Source: Artificial Organs Published:2023


Abstract

Purpose: Development of organoids using human primary testicular cells has remained a challenge due to the complexity of the mammalian testicular cytoarchitecture and culture methods. In this study, we generated testicular organoids derived from human primary testicular cells.
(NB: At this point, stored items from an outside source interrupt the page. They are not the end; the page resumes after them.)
(* ===== verification/Steel.v ===== *)
(** * Steel commitments on chain ([lib/risc0/steel/Steel.sol])

    The library [Encoding] packs a 240-bit identifier and a 16-bit version
    into one word; [Steel] checks a commitment against the chain, by block
    hash (version 0) or by beacon root (version 1). *)

From stdpp Require Import base gmap list strings.
From Stdlib Require Import ZArith Lia Strings.Byte.
From S2P Require Import Prelude Machine Ethereum Solidity.
#[local] Open Scope Z_scope.

(** ** The block a call runs in *)

Record Block : Type := mk_block {
  blk_number : Z;
  blk_timestamp : Z;
  blk_hash_of : Z → bytes32;                      (* the hash of an earlier block *)
  blk_beacon_roots : list byte → option (list byte)  (* a call to the beacon roots contract *)
}.

(** [blockhash(n)]: zero except for the 256 blocks before the current one. *)
Definition blockhash (b : Block) (n : Z) : bytes32 :=
  if (n <? blk_number b) && (blk_number b - 256 <=? n) then blk_hash_of b n else ZERO32.

(** ** [Encoding] *)

Definition ID_MASK : Z := 0x0000ffffffffffffffffffffffffffffffffffffffffffffffffffffffffffff.

Definition encodeVersionedID (id version : Z) : Z :=
  Z.lor (Z.shiftl version 240 mod U256_MOD) id.

Definition decodeVersionedID (id : Z) : Z * Z :=
  (Z.land id ID_MASK, Z.shiftr id 240).

(** ** [Beacon] *)

Definition parentBlockRoot (b : Block) (timestamp : Z) : evm bytes32 :=
  match blk_beacon_roots b (be_bytes 32 timestamp) with
  | Some result => _ ← abi_head result 1; abi_decode_bytes32 result 0
  | None => Done ZERO32
  end.

(** ** [Steel] *)

Definition validateBlockCommitment (b : Block) (blockNumber : Z) (blockHash : bytes32) : evm bool :=
  age ← checked_sub (blk_number b) blockNumber;
  _ ← revert_if (256 <? age) (RevertError "CommitmentTooOld" []);
  Done (bool_decide (blockHash = blockhash b blockNumber)).

Definition validateBeaconCommitment (b : Block) (timestamp : Z) (blockRoot : bytes32) : evm bool :=
  age ← checked_sub (blk_timestamp b) timestamp;
  _ ← revert_if (12 * 8191 <? age) (RevertError "CommitmentTooOld" []);
  root ← parentBlockRoot b timestamp;
  Done (bool_decide (blockRoot = root)).

Definition validateCommitment (b : Block) (commitment : Commitment) : evm bool :=
  let '(claimID, version) := decodeVersionedID (com_id commitment) in
  if version =? 0 then validateBlockCommitment b claimID (com_digest commitment)
  else if version =? 1 then validateBeaconCommitment b claimID (com_digest commitment)
  else Reverts (RevertError "InvalidCommitmentVersion" []).

(** ** Lemmas *)

Lemma ID_MASK_ones : ID_MASK = Z.ones 240.
Proof. reflexivity. Qed.

Lemma decode_arith id : decodeVersionedID id = (id mod 2 ^ 240, id / 2 ^ 240).
Proof.
  unfold decodeVersionedID. rewrite ID_MASK_ones, Z.land_ones by lia.
  by rewrite Z.shiftr_div_pow2 by lia.
Qed.

Lemma encode_arith id version :
  0 <= id < 2 ^ 240 → 0 <= version < 2 ^ 16 →
  encodeVersionedID id version = version * 2 ^ 240 + id.
Proof.
  intros Hid Hv. unfold encodeVersionedID. rewrite Z.shiftl_mul_pow2 by lia.
  rewrite Z.mod_small by (unfold U256_MOD; lia).
  enough (Z.land (version * 2 ^ 240) id = 0) as Hdisj
    by (by rewrite <-Z.lxor_lor, <-Z.add_nocarry_lxor by done).
  apply Z.bits_inj'. intros i Hi. rewrite Z.land_spec, Z.bits_0.
  destruct (Z.lt_ge_cases i 240).
  - by rewrite Z.mul_pow2_bits_low.
  - rewrite <-(Z.mod_small id (2 ^ 240)) by done.
    rewrite Z.mod_pow2_bits_high by lia. apply andb_false_r.
Qed.

Lemma decode_encode id version :
  0 <= id < 2 ^ 240 → 0 <= version < 2 ^ 16 →
  decodeVersionedID (encodeVersionedID id version) = (id, version).
Proof.
  intros Hid Hv. rewrite decode_arith, encode_arith by done. f_equal.
  - by rewrite Z.add_comm, Z_mod_plus_full, Z.mod_small.
  - rewrite Z.div_add_l, Z.div_small by lia. lia.
Qed.

Lemma decode_range id :
  u256_wf id → 0 <= (decodeVersionedID id).1 < 2 ^ 240 ∧ 0 <= (decodeVersionedID id).2 < 2 ^ 16.
Proof.
  unfold u256_wf, U256_MOD. intros Hid. rewrite decode_arith. cbn [fst snd].
  split; [apply Z.mod_pos_bound; lia|].
  split; [apply Z.div_pos; lia|apply Z.div_lt_upper_bound; lia].
Qed.

(** ** Properties *)

(** An identifier of 240 bits and a version of 16 bits are recovered from
    their encoding, and every word is the encoding of what it decodes to. *)
Theorem versioned_id_roundtrip :
  (∀ id version, 0 <= id < 2 ^ 240 → 0 <= version < 2 ^ 16 →
     decodeVersionedID (encodeVersionedID id version) = (id, version)) ∧
  (∀ word, u256_wf word →
     encodeVersionedID (decodeVersionedID word).1 (decodeVersionedID word).2 = word).
Proof.
  split; [apply decode_encode|]. intros word Hw. destruct (decode_range word Hw).
  rewrite encode_arith, decode_arith by done. cbn [fst snd].
  rewrite Z.mul_comm. symmetry. apply Z_div_mod_eq_full.
Qed.

(** A commitment validates exactly when it has version 0 and is the hash of
    the block it names, which is at most 256 blocks old, or has version 1 and
    is the beacon root the chain returns for the time it names, which is at
    most 8191 slots old. *)
Theorem validateCommitment_true b id version digest configID :
  0 <= id < 2 ^ 240 → 0 <= version < 2 ^ 16 →
  validateCommitment b (mk_commitment (encodeVersionedID id version) digest configID) = Done true ↔
  (version = 0 ∧ id <= blk_number b <= id + 256 ∧ digest = blockhash b id) ∨
  (version = 1 ∧ id <= blk_timestamp b <= id + 12 * 8191 ∧ parentBlockRoot b id = Done digest).
Proof.
  intros Hid Hv. unfold validateCommitment. cbn [com_id com_digest].
  rewrite decode_encode by done.
  destruct (Z.eqb_spec version 0) as [->|H0]; [|destruct (Z.eqb_spec version 1) as [->|H1]].
  - unfold validateBlockCommitment. split.
    + intros H. evm_inv. subst. left. split_and!; [done|lia..|done].
    + intros [(_ & Hage & ->)|[? _]]; [|done].
      rewrite (proj2 (checked_sub_Done _ _ _)) by (split; [lia|done]). simpl.
      unfold revert_if. rewrite (proj2 (Z.ltb_ge _ _)) by lia. simpl. by rewrite bool_decide_true.
  - unfold validateBeaconCommitment. split.
    + intros H. evm_inv. subst. right. split_and!; [done|lia..|done].
    + intros [[? _]|(_ & Hage & Hroot)]; [done|].
      rewrite (proj2 (checked_sub_Done _ _ _)) by (split; [lia|done]). simpl.
      unfold revert_if. rewrite (proj2 (Z.ltb_ge _ _)) by lia. simpl. rewrite Hroot. simpl.
      by rewrite bool_decide_true.
  - split; [done|]. by intros [[? _]|[? _]].
Qed.

Lemma validateCommitment_true_witness :
  let b := mk_block 10 100 (λ n, bytes32_of_uint (1000 + n)) (λ _, None) in
  validateCommitment b (mk_commitment (encodeVersionedID 9 0) (bytes32_of_uint 1009) ZERO32) = Done true.
Proof.
  intros b. apply (validateCommitment_true b 9 0); [done|done|]. left. split_and!; [done..|].
  by apply fb_bytes_inj.
Defined.

(** [blockhash] of the current block is zero, and a commitment of age zero is
    not too old: with digest zero it validates. *)
Lemma current_block_zero_digest b configID :
  0 <= blk_number b < 2 ^ 240 →
  validateCommitment b (mk_commitment (encodeVersionedID (blk_number b) 0) ZERO32 configID) = Done true.
Proof.
  intros Hb. unfold validateCommitment. cbn [com_id com_digest]. rewrite decode_encode by lia.
  unfold validateBlockCommitment, checked_sub, blockhash. simpl.
  by rewrite Z.leb_refl, Z.sub_diag, Z.ltb_irrefl.
Qed.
Then, we evaluated the effect of stem cell factor (SCF) on cell differentiation and apoptosis in the testicular organoid model. Methods: The testicular cells were harvested from the three brain-dead donors. Human spermatogonial stem cells (SSCs) were characterized using immunocytochemistry (ICC), RT-PCR and flow cytometry. Testicular organoids were generated from primary testicular cells by hanging drop culture method and were cultured in three groups: control group, experimental group 1 (treated FSH and retinoic acid (RA)), and experimental group 2 (treated FSH, RA and SCF), for five weeks. We assessed the expression of SCP3 (Synaptonemal Complex Protein 3) as a meiotic gene, PRM2 (Protamine 2) as a post-meiotic marker and apoptotic genes of Bax (BCL2-Associated X Protein) and Bcl-2 (B-cell lymphoma 2), respectively by using RT-qPCR. In addition, we identified the expression of PRM2 by immunohistochemistry (IHC). Results: Relative expression of SCP3, PRM2 and Bcl-2 were highest in group 2 after five weeks of culture. In contrast, BAX expression level was lower in experimental group 2 in comparison with other groups. IHC analyses indicated the highest expression of PRM2 as a postmeiotic marker in group 2 in comparison to 2D culture and control groups but not find significant differences between experimental group 1 and experimental group 2 groups. Morphological evaluations revealed that organoids are compact spherical structures and in the peripheral region composed of uncharacterized elongated fibroblast-like cells. Conclusion: Our findings revealed that the testicular organoid culture system promote the spermatogonial stem cell (SSC) differentiation, especially in presence of SCF. Developed organoids are capable of recapitulating many important properties of a stem cell niche. © 2023 International Center for Artificial Organ and Transplantation (ICAOT) and Wiley Periodicals LLC.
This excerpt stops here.